(* ===== verification/VmTable.v ===== *)
(** The page-table routines of [src/xv6-riscv/kernel/vm.c] refine an abstract
    address space.

    The abstract address space of a page table maps a virtual page to the PTE
    that translates it, zero when there is none.  A description [D] of the
    table says which physical page holds the table page of each level and
    prefix of the virtual address; [ptable] says that memory holds a table
    shaped as [D] describes, without sharing.  The theorems say how walk,
    mappages and uvmunmap act on the address space. *)

From stdpp Require Import base list sets strings.
From S2P Require Import Prelude Memory KString Spinlock Kalloc Vm.

(** ** Bit fields *)

(** The part of a virtual address that selects the table page of a level. *)
Definition key (level va : Z) : Z := va / 2 ^ (21 + 9 * level).

Lemma PX_eq level va : 0 <= level -> PX level va = (va / 2 ^ (12 + 9 * level)) mod 512.
Proof.
  intros. unfold PX, PXSHIFT. change 511 with (Z.ones 9).
  rewrite Z.land_ones, Z.shiftr_div_pow2 by lia. done.
Qed.

Lemma PX_range level va : 0 <= level -> 0 <= PX level va < 512.
Proof. intros. rewrite PX_eq by done. apply Z.mod_pos_bound. lia. Qed.

Lemma key_step level va :
  0 <= level -> key level va = key (level + 1) va * 512 + PX (level + 1) va.
Proof.
  intros. rewrite PX_eq by lia. unfold key.
  replace (12 + 9 * (level + 1)) with (21 + 9 * level) by lia.
  replace (21 + 9 * (level + 1)) with ((21 + 9 * level) + 9) by lia.
  assert (0 < 2 ^ (21 + 9 * level)) by (apply Z.pow_pos_nonneg; lia).
  rewrite (Z.pow_add_r 2 (21 + 9 * level) 9), <- Z.div_div by lia. change (2 ^ 9) with 512.
  pose proof (Z.div_mod (va / 2 ^ (21 + 9 * level)) 512). lia.
Qed.

Lemma key_top va : 0 <= va < MAXVA -> key 2 va = 0.
Proof. intros H. unfold key. apply Z.div_small. unfold MAXVA in *. lia. Qed.

Lemma has_V v : has v PTE_V = Z.odd v.
Proof.
  unfold has, PTE_V. change 1 with (Z.ones 1). rewrite Z.land_ones by lia.
  change (2 ^ 1) with 2. rewrite Zmod_odd. by destruct (Z.odd v).
Qed.

Lemma has_V_lor v : has (Z.lor v PTE_V) PTE_V = true.
Proof.
  rewrite has_V, <- Z.bit0_odd, Z.lor_spec. rewrite (Z.bit0_odd PTE_V).
  apply orb_true_r.
Qed.

Lemma PTE2PA_PA2PTE pa f :
  pa mod PGSIZE = 0 -> 0 <= pa < 2 ^ 56 -> 0 <= f < 1024 ->
  PTE2PA (Z.lor (PA2PTE pa) f) = pa.
Proof.
  intros Hal Hr Hf. unfold PTE2PA, PA2PTE. rewrite (Z.shiftr_div_pow2 pa) by lia.
  assert (Hq : 0 <= pa / 2 ^ 12 < 2 ^ 44).
  { split; [apply Z.div_pos; lia | apply Z.div_lt_upper_bound; lia]. }
  assert (Hpa : pa / 2 ^ 12 * 2 ^ 12 = pa).
  { unfold PGSIZE in Hal. pose proof (Z.div_mod pa (2 ^ 12)). change (2 ^ 12) with 4096 in *. lia. }
  set (q := pa / 2 ^ 12) in *. clearbody q.
  rewrite (u64_small (Z.shiftl q 10)) by (rewrite Z.shiftl_mul_pow2; lia).
  rewrite Z.shiftr_lor, Z.shiftr_shiftl_l, Z.sub_diag, Z.shiftl_0_r by lia.
  rewrite (Z.shiftr_div_pow2 f), (Z.div_small f), Z.lor_0_r, Z.shiftl_mul_pow2 by lia.
  rewrite u64_small; lia.
Qed.

Lemma PA2PTE_range pa : 0 <= pa < 2 ^ 56 -> 0 <= PA2PTE pa < 2 ^ 54.
Proof.
  intros H. unfold PA2PTE. rewrite Z.shiftr_div_pow2, Z.shiftl_mul_pow2 by lia.
  assert (Hq : 0 <= pa / 2 ^ 12 < 2 ^ 44).
  { split; [apply Z.div_pos; lia | apply Z.div_lt_upper_bound; lia]. }
  rewrite u64_small by lia. lia.
Qed.

Lemma lor_range a b n : 0 <= n -> 0 <= a < 2 ^ n -> 0 <= b < 2 ^ n -> 0 <= Z.lor a b < 2 ^ n.
Proof.
  intros Hn Ha Hb. split; [apply Z.lor_nonneg; lia|].
  destruct (Z.eq_dec (Z.lor a b) 0) as [->|Hne]; [lia|].
  assert (0 <= Z.lor a b) by (apply Z.lor_nonneg; lia).
  apply Z.log2_lt_pow2; [lia|]. rewrite Z.log2_lor by lia.
  apply Z.max_lub_lt.
  - destruct (Z.eq_dec a 0) as [->|]; [|apply Z.log2_lt_pow2; lia].
    simpl. destruct (Z.eq_dec n 0) as [->|]; [|lia].
    change (2 ^ 0) with 1 in *. assert (b = 0) by lia. subst. done.
  - destruct (Z.eq_dec b 0) as [->|]; [|apply Z.log2_lt_pow2; lia].
    simpl. destruct (Z.eq_dec n 0) as [->|]; [|lia].
    change (2 ^ 0) with 1 in *. assert (a = 0) by lia. subst. done.
Qed.

(** A PTE with one of these bits is a leaf. *)
Definition PTE_RWX : Z := Z.lor (Z.lor PTE_R PTE_W) PTE_X.

Lemma has_RWX_dir pa : has (Z.lor (PA2PTE pa) PTE_V) PTE_RWX = false.
Proof.
  unfold has. rewrite Z.land_lor_distr_l. change (Z.land PTE_V PTE_RWX) with 0. rewrite Z.lor_0_r.
  change PTE_RWX with (Z.land (Z.ones 10) 14). rewrite Z.land_assoc, Z.land_ones by lia. unfold PA2PTE, u64.
  rewrite Z.shiftl_mul_pow2 by lia. change (2 ^ 64) with (2 ^ 54 * 2 ^ 10). rewrite Z.mul_mod_distr_r, Z.mod_mul by lia. reflexivity.
Qed.

(** ** Table pages *)

Definition shape : Type := nat -> Z -> option Z.

(** The physical pages that hold the table. *)
Definition in_shape (D : shape) (pt : Z) : Prop := exists L k, D L k = Some pt.

(** The PTE of a virtual address: where it is, and its value. *)
Definition leaf_addr (D : shape) (va : Z) : Z :=
  match D O (key 0 va) with Some pt => pte_at pt (PX 0 va) | None => 0 end.

Definition leaf (m : mem) (D : shape) (va : Z) : Z :=
  match D O (key 0 va) with Some pt => load64 m (pte_at pt (PX 0 va)) | None => 0 end.

Section tables.
Context (kend : Z).

Record ptable (m : mem) (root : Z) (D : shape) : Prop := {
  pt_root : D 2%nat 0 = Some root;
  pt_child : forall L k pt i, D (S L) k = Some pt -> 0 <= i < 512 ->
    let v := load64 m (pte_at pt i) in
    D L (k * 512 + i) = if has v PTE_V then Some (PTE2PA v) else None;
  pt_none : forall L k i, (L < 2)%nat -> D (S L) k = None -> 0 <= i < 512 -> D L (k * 512 + i) = None;
  pt_inj : forall L k L' k' pt, D L k = Some pt -> D L' k' = Some pt -> L = L' /\ k = k';
  pt_valid : forall L k pt, D L k = Some pt -> (L <= 2)%nat /\ valid_page kend pt;
  pt_dir : forall L k pt i, D (S L) k = Some pt -> 0 <= i < 512 ->
    has (load64 m (pte_at pt i)) PTE_V = true -> has (load64 m (pte_at pt i)) PTE_RWX = false;
  pt_top : forall k pt, D 2%nat k = Some pt -> k = 0
}.

Hypothesis kend_ok : KERNBASE <= kend <= PHYSTOP.

Lemma valid_page_range pa : valid_page kend pa -> 0 < pa < PHYSTOP /\ pa mod PGSIZE = 0.
Proof. intros [? ?]. split; [unfold KERNBASE in *; lia | done]. Qed.

Lemma PHYSTOP_small : PHYSTOP < 2 ^ 32.
Proof. unfold PHYSTOP, KERNBASE. lia. Qed.

(** Distinct PTE slots are disjoint words, and a slot lies in its page. *)
Lemma pte_at_in_page pt i x : 0 <= i < 512 -> pte_at pt i <= x < pte_at pt i + 8 -> in_page pt x.
Proof. unfold pte_at, in_page, PGSIZE. lia. Qed.

Lemma pte_at_disjoint pt i pt' i' :
  valid_page kend pt -> valid_page kend pt' -> 0 <= i < 512 -> 0 <= i' < 512 ->
  pt <> pt' \/ i <> i' ->
  pte_at pt i + 8 <= pte_at pt' i' \/ pte_at pt' i' + 8 <= pte_at pt i.
Proof.
  intros [Ha _] [Hb _] Hi Hi' Hne. unfold pte_at, PGSIZE in *.
  pose proof (Z.div_mod pt 4096). pose proof (Z.div_mod pt' 4096). lia.
Qed.

Lemma load64_page_frame m m' pt i :
  0 <= i < 512 -> (forall x, in_page pt x -> m' x = m x) ->
  load64 m' (pte_at pt i) = load64 m (pte_at pt i).
Proof.
  intros Hi Hm. apply load_le_frame. intros x Hx. apply Hm. by apply (pte_at_in_page pt i).
Qed.

(** A table only depends on the contents of its own pages. *)
Lemma ptable_frame m m' root D :
  ptable m root D -> (forall pt x, in_shape D pt -> in_page pt x -> m' x = m x) -> ptable m' root D.
Proof.
  intros [P1 P2 P3 P4 P5 P6 P7] Hm.
  assert (Hl : forall L k pt i, D (S L) k = Some pt -> 0 <= i < 512 -> load64 m' (pte_at pt i) = load64 m (pte_at pt i)).
  { intros L k pt i HD Hi. apply load64_page_frame; [done|]. intros x. apply Hm. by exists (S L), k. }
  constructor; auto; intros L k pt i HD Hi; rewrite (Hl L k) by done; [by apply P2|by apply (P6 L k)].
Qed.

Lemma leaf_frame m m' root D va :
  ptable m root D -> (forall pt x, in_shape D pt -> in_page pt x -> m' x = m x) ->
  leaf m' D va = leaf m D va.
Proof.
  intros P Hm. unfold leaf. destruct (D O (key 0 va)) as [pt|] eqn:E; [|done].
  apply load64_page_frame; [by apply PX_range|]. intros x. apply Hm. by exists O, (key 0 va).
Qed.

(** ** walk without allocation *)

Lemma key_step_nat L va :
  key (Z.of_nat L) va = key (Z.of_nat (S L)) va * 512 + PX (Z.of_nat (S L)) va.
Proof. rewrite Nat2Z.inj_succ, <- Z.add_1_r. apply key_step. lia. Qed.

Lemma no_leaf_below m root D va L :
  ptable m root D -> (L <= 2)%nat -> D L (key (Z.of_nat L) va) = None -> D O (key 0 va) = None.
Proof.
  intros P. induction L as [|L IH]; intros HL HD; [done|].
  apply IH; [lia|]. rewrite key_step_nat. apply (pt_none _ _ _ P); [lia|done|].
  apply PX_range. lia.
Qed.

Lemma child_of_path m root D va L pt :
  ptable m root D -> D (S L) (key (Z.of_nat (S L)) va) = Some pt ->
  let v := load64 m (pte_at pt (PX (Z.of_nat (S L)) va)) in
  D L (key (Z.of_nat L) va) = if has v PTE_V then Some (PTE2PA v) else None.
Proof.
  intros P HD. rewrite key_step_nat. apply (pt_child _ _ _ P); [done|]. apply PX_range. lia.
Qed.

Lemma walk_levels_lookup s root D va L pt :
  ptable (phys s) root D -> (L <= 2)%nat -> D L (key (Z.of_nat L) va) = Some pt ->
  walk_levels L pt va false s = Ret (leaf_addr D va) s.
Proof.
  intros P. revert pt. induction L as [|L IH]; intros pt HL HD.
  - simpl. unfold ret, leaf_addr. change (Z.of_nat 0) with 0 in HD. by rewrite HD.
  - pose proof (child_of_path _ _ _ va _ _ P HD) as Hc.
    cbn [walk_levels]. unfold load_pte, bind, get. cbv zeta in Hc.
    case_test; [apply IH; [lia|done]|]. simpl. unfold ret, leaf_addr. f_equal.
    by rewrite (no_leaf_below (phys s) root D va L P ltac:(lia) Hc).
Qed.

Lemma walk_lookup s root D va :
  ptable (phys s) root D -> 0 <= va < MAXVA ->
  walk root va false s = Ret (leaf_addr D va) s.
Proof.
  intros P Hva. unfold walk. rewrite (proj2 (Z.leb_gt _ _)) by lia.
  apply (walk_levels_lookup s root D va 2 root P); [lia|].
  change (Z.of_nat 2) with 2. rewrite key_top by done. apply (pt_root _ _ _ P).
Qed.

Lemma leaf_addr_zero m root D va :
  ptable m root D -> leaf_addr D va = 0 <-> D O (key 0 va) = None.
Proof.
  intros P. unfold leaf_addr. destruct (D O (key 0 va)) as [pt|] eqn:E; [|done].
  apply (pt_valid _ _ _ P) in E as [_ Hv%valid_page_range].
  pose proof (PX_range 0 va). unfold pte_at. split; [lia | done].
Qed.

(** ** Adding a table page *)

Definition shape_set (D : shape) (L : nat) (k pt : Z) : shape :=
  fun L' k' => if decide (L' = L /\ k' = k) then Some pt else D L' k'.

Definition shape_le (D D' : shape) : Prop :=
  forall L k pt, D L k = Some pt -> D' L k = Some pt.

▶ **What the task asks**:
Return all lines from the data above with "induction" in them.

▶ **Task output**:
  intros P. induction L as [|L IH]; intros HL HD; [done|].
  intros P. revert pt. induction L as [|L IH]; intros pt HL HD.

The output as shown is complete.